* _Exercise prompt_: The expected answer comprises all lines from the entries that contain the string "points".

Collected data
(** * CodeAnalytics: the analysis engine, embedded and verified

    A shallow embedding of the analyzers of the repository
    ([analyzers/security_analyzer.py], [analyzers/quality_analyzer.py],
    [analyzers/code_analyzer.py], [analyzers/performance_analyzer.py]) and
    the theorems that settle what the specification says about them.

    Conventions of the embedding:
    - a Python [str] is a [string]: a text of code points below 256
      (Latin-1); white space ([str.isspace], which [str.strip] and the
      [\s] of [re] follow) and word characters (the [\w] and [\b] of [re])
      are those of Python on these code points, NEL and NBSP and the
      letters and numerals above 127 included, and so is [str.lower];
    - a Python [int] is a [Z]; line numbers are 1-based as [enumerate(_, 1)]
      produces them;
    - a [dict] is an association list in insertion order, with Python's
      update-in-place semantics;
    - a raised exception is [None] in the [option] monad;
    - of the standard library, [re] is modelled for the pattern language
      of the rule tables, and the [ast] calls ([ast.parse], [ast.unparse],
      [ast.get_docstring]) are parameters of the Python analyzer, whose
      trees are objects with a class name and fields. *)

From Stdlib Require Import String Ascii List ZArith Lia Bool Arith QArith.
From Stdlib Require Import Numbers.DecimalString Sorting.Permutation.
From Stdlib Require Import Sorting.Sorted.
Import ListNotations.

Open Scope string_scope.
Open Scope list_scope.
Open Scope Z_scope.

(* ================================================================== *)
(** * Part I. Definitions *)
(* ================================================================== *)

(** ** Python strings *)

Module PyStr.

(** The double quote, written by code point as in [chr(34)]. *)
Definition dq : string := String (ascii_of_nat 34) EmptyString.

Definition newline : ascii := ascii_of_nat 10.

Definition in_range (lo hi : nat) (c : ascii) : bool :=
  let n := nat_of_ascii c in (lo <=? n)%nat && (n <=? hi)%nat.

(** [str.isspace] on one character: TAB, LF, VT, FF, CR, the four
    separators FS, GS, RS, US, the space, the next-line control U+0085 and
    the no-break space U+00A0. *)
Definition isspace (c : ascii) : bool :=
  in_range 9 13 c || in_range 28 31 c || in_range 32 32 c
  || in_range 133 133 c || in_range 160 160 c.

(** The letters that [str.lower] changes, and those it changes them to:
    A to Z and a to z, and above 127 the capitals from U+00C0 to U+00DE and
    the small letters from U+00E0 to U+00FE, the signs of multiplication
    and division apart. *)
Definition isupper (c : ascii) : bool :=
  in_range 65 90 c || in_range 192 214 c || in_range 216 222 c.
Definition islower (c : ascii) : bool :=
  in_range 97 122 c || in_range 224 246 c || in_range 248 254 c.
Definition isdigit (c : ascii) : bool := in_range 48 57 c.

(** [str.isalnum] above 127: the ordinal indicators, the superscripts 1
    to 3, the micro sign, the fractions, and the letters from U+00C0 on
    but for the signs of multiplication and division. *)
Definition latin1_alnum (c : ascii) : bool :=
  in_range 170 170 c || in_range 178 179 c || in_range 181 181 c
  || in_range 185 186 c || in_range 188 190 c
  || in_range 192 214 c || in_range 216 246 c || in_range 248 255 c.

(** A word character of the [re] module: alphanumeric or underscore. *)
Definition isword (c : ascii) : bool :=
  isupper c || islower c || isdigit c || in_range 95 95 c || latin1_alnum c.

Definition lower_char (c : ascii) : ascii :=
  if isupper c then ascii_of_nat (nat_of_ascii c + 32) else c.

Definition upper_char (c : ascii) : ascii :=
  if islower c then ascii_of_nat (nat_of_ascii c - 32) else c.

(** [s.lower()] *)
Fixpoint lower (s : string) : string :=
  match s with
  | EmptyString => EmptyString
  | String c t => String (lower_char c) (lower t)
  end.

(** [s.lstrip()] *)
Fixpoint lstrip (s : string) : string :=
  match s with
  | EmptyString => EmptyString
  | String c t => if isspace c then lstrip t else s
  end.

(** [s.rstrip()] *)
Fixpoint rstrip (s : string) : string :=
  match s with
  | EmptyString => EmptyString
  | String c t =>
      match rstrip t with
      | EmptyString => if isspace c then EmptyString else String c EmptyString
      | r => String c r
      end
  end.

(** [s.strip()] *)
Definition strip (s : string) : string := rstrip (lstrip s).

(** [s.startswith(p)] *)
Definition startswith (s p : string) : bool := String.prefix p s.

(** [s.startswith((p1, ..., pn))] *)
Definition startswith_any (s : string) (ps : list string) : bool :=
  existsb (startswith s) ps.

(** [s in l] for a list or a set of strings *)
Definition str_in (s : string) (l : list string) : bool :=
  existsb (String.eqb s) l.

(** [s[:n]] for [n >= 0] *)
Definition take (n : nat) (s : string) : string := String.substring 0 n s.

(** Truthiness of a string: [bool(s)]. *)
Definition nonempty (s : string) : bool :=
  match s with EmptyString => false | String _ _ => true end.

(** [s.split("\n")]: the first line and the lines after it. *)
Fixpoint split_first (s : string) : string * list string :=
  match s with
  | EmptyString => (EmptyString, [])
  | String c t =>
      let '(h, r) := split_first t in
      if Ascii.eqb c newline then (EmptyString, h :: r) else (String c h, r)
  end.

Definition split_lines (s : string) : list string :=
  let '(h, r) := split_first s in h :: r.

(** [enumerate(l, start)] *)
Fixpoint enumerate {A : Type} (start : Z) (l : list A) : list (Z * A) :=
  match l with
  | [] => []
  | x :: t => (start, x) :: enumerate (start + 1) t
  end.

(** [len(l)] and [len(s)] as Python integers. *)
Definition len {A : Type} (l : list A) : Z := Z.of_nat (List.length l).
Definition slen (s : string) : Z := Z.of_nat (String.length s).

(** [str(n)] for an integer. *)
Definition str_of_int (n : Z) : string := NilEmpty.string_of_int (Z.to_int n).

(** *** Letter case *)




(** [sub in s] for two strings *)
Fixpoint contains (sub s : string) : bool :=
  if String.prefix sub s then true
  else match s with
       | EmptyString => false
       | String _ t => contains sub t
       end.

(** [s.count(sub)]: the occurrences of [sub] in [s] that do not overlap,
    read from the left; [skip] characters of the last occurrence are still
    to be passed. *)
Fixpoint count_from (sub : string) (skip : nat) (s : string) : Z :=
  match s with
  | EmptyString => 0
  | String _ t =>
      match skip with
      | S k => count_from sub k t
      | O =>
          if String.prefix sub s
          then 1 + count_from sub (Nat.pred (String.length sub)) t
          else count_from sub O t
      end
  end.

Definition str_count (s sub : string) : Z :=
  match sub with
  | EmptyString => slen s + 1
  | String _ _ => count_from sub O s
  end.

End PyStr.

(** ** Dictionaries in insertion order *)

Module PyDict.

Definition dict (V : Type) : Type := list (string * V).

(** [d.get(k)] *)
Fixpoint get {V : Type} (k : string) (d : dict V) : option V :=
  match d with
  | [] => None
  | (k', v) :: t => if String.eqb k k' then Some v else get k t
  end.

(** [k in d] *)
Definition mem {V : Type} (k : string) (d : dict V) : bool :=
  match get k d with Some _ => true | None => false end.

(** [d[k] = v]: an existing key keeps its place, a new key goes last. *)
Fixpoint set {V : Type} (k : string) (v : V) (d : dict V) : dict V :=
  match d with
  | [] => [(k, v)]
  | (k', v') :: t =>
      if String.eqb k k' then (k', v) :: t else (k', v') :: set k v t
  end.

(** [d.update(e)] *)
Definition update {V : Type} (d e : dict V) : dict V :=
  fold_left (fun acc kv => set (fst kv) (snd kv) acc) e d.

(** [d[k] += n], which raises [KeyError] on a missing key. *)
Definition incr (k : string) (n : Z) (d : dict Z) : option (dict Z) :=
  match get k d with
  | Some v => Some (set k (v + n) d)
  | None => None
  end.

(** [d.keys()] *)
Definition keys {V : Type} (d : dict V) : list string := map fst d.


(** The keys of a dictionary are distinct. *)
Fixpoint distinct (l : list string) : bool :=
  match l with
  | [] => true
  | k :: t => negb (existsb (String.eqb k) t) && distinct t
  end.

End PyDict.

(** ** The [re] module: the pattern language the rule tables use

    Patterns are kept as the strings of the source; [compile] reads them
    into a syntax tree and [rmatch] matches a tree by backtracking, in
    continuation-passing style.  The analyzers only ask [re.search] and
    [re.match] whether some match exists, which is what the matcher
    decides; the language covers the constructs the rule tables use. *)

Module Re.
Import PyStr.

Inductive cset_item : Type :=
| CChar (c : ascii)          (* a literal member *)
| CRange (lo hi : ascii)     (* [lo-hi] *)
| CSpace                     (* \s *)
| CDigit                     (* \d *)
| CWord.                     (* \w *)

Inductive regex : Type :=
| Empty
| Lit (c : ascii)
| Dot
| Cls (neg : bool) (items : list cset_item)
| Bol                        (* ^ *)
| WordBoundary               (* \b *)
| Cat (r1 r2 : regex)
| Alt (r1 r2 : regex)
| Star (r : regex)
| NotAhead (r : regex).      (* (?!r) *)

Definition Plus (r : regex) : regex := Cat r (Star r).
Definition Opt (r : regex) : regex := Alt r Empty.

(** [r{m,n}] unfolds to [m] copies followed by [n-m] nested options. *)
Fixpoint rep_opt (r : regex) (k : nat) : regex :=
  match k with
  | O => Empty
  | S k' => Opt (Cat r (rep_opt r k'))
  end.

Fixpoint rep_range (r : regex) (m k : nat) : regex :=
  match m with
  | O => rep_opt r k
  | S m' => Cat r (rep_range r m' k)
  end.

(** *** Parsing *)

Definition ch (c : ascii) (s : string) : bool :=
  match s with
  | String d EmptyString => Ascii.eqb c d
  | _ => false
  end.

Definition alnum (c : ascii) : bool :=
  in_range 65 90 c || in_range 97 122 c || isdigit c.

Definition drop (n : nat) (s : string) : string :=
  String.substring n (String.length s - n) s.

(** An escape outside brackets. *)
Definition parse_escape (e : ascii) : option regex :=
  if ch e "s" then Some (Cls false [CSpace])
  else if ch e "d" then Some (Cls false [CDigit])
  else if ch e "w" then Some (Cls false [CWord])
  else if ch e "b" then Some WordBoundary
  else if alnum e then None
  else Some (Lit e).

(** An escape inside brackets. *)
Definition parse_class_escape (e : ascii) : option cset_item :=
  if ch e "s" then Some CSpace
  else if ch e "d" then Some CDigit
  else if ch e "w" then Some CWord
  else if alnum e then None
  else Some (CChar e).

(** The members of a bracket expression, up to the closing bracket. *)
Fixpoint parse_items (s : string) : option (list cset_item * string) :=
  match s with
  | EmptyString => None
  | String c t =>
      if ch c "]" then Some ([], t)
      else if ch c "\" then
        match t with
        | String e t' =>
            match parse_class_escape e, parse_items t' with
            | Some it, Some (its, rest) => Some (it :: its, rest)
            | _, _ => None
            end
        | EmptyString => None
        end
      else
        match t with
        | String d (String hi t') =>
            if ch d "-" && negb (ch hi "]") then
              (if ch hi "\" then None
               else match parse_items t' with
                    | Some (its, rest) => Some (CRange c hi :: its, rest)
                    | None => None
                    end)
            else
              match parse_items t with
              | Some (its, rest) => Some (CChar c :: its, rest)
              | None => None
              end
        | _ =>
            match parse_items t with
            | Some (its, rest) => Some (CChar c :: its, rest)
            | None => None
            end
        end
  end.

Definition parse_class (s : string) : option (regex * string) :=
  let '(neg, body) :=
    match s with
    | String c t => if ch c "^" then (true, t) else (false, s)
    | EmptyString => (false, s)
    end in
  match body with
  | String c _ =>
      if ch c "]" then None
      else match parse_items body with
           | Some (its, rest) => Some (Cls neg its, rest)
           | None => None
           end
  | EmptyString => None
  end.

(** A decimal number, as in [{m,n}]. *)
Fixpoint parse_nat (acc : option nat) (s : string) : option nat * string :=
  match s with
  | String c t =>
      if isdigit c then
        let d := (nat_of_ascii c - 48)%nat in
        parse_nat (Some (match acc with Some a => 10 * a + d | None => d end)%nat) t
      else (acc, s)
  | EmptyString => (acc, s)
  end.

Definition is_quantifier (c : ascii) : bool :=
  ch c "*" || ch c "+" || ch c "?".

* _Solved problem_:
    - a Python [str] is a [string]: a text of code points below 256
      are those of Python on these code points, NEL and NBSP and the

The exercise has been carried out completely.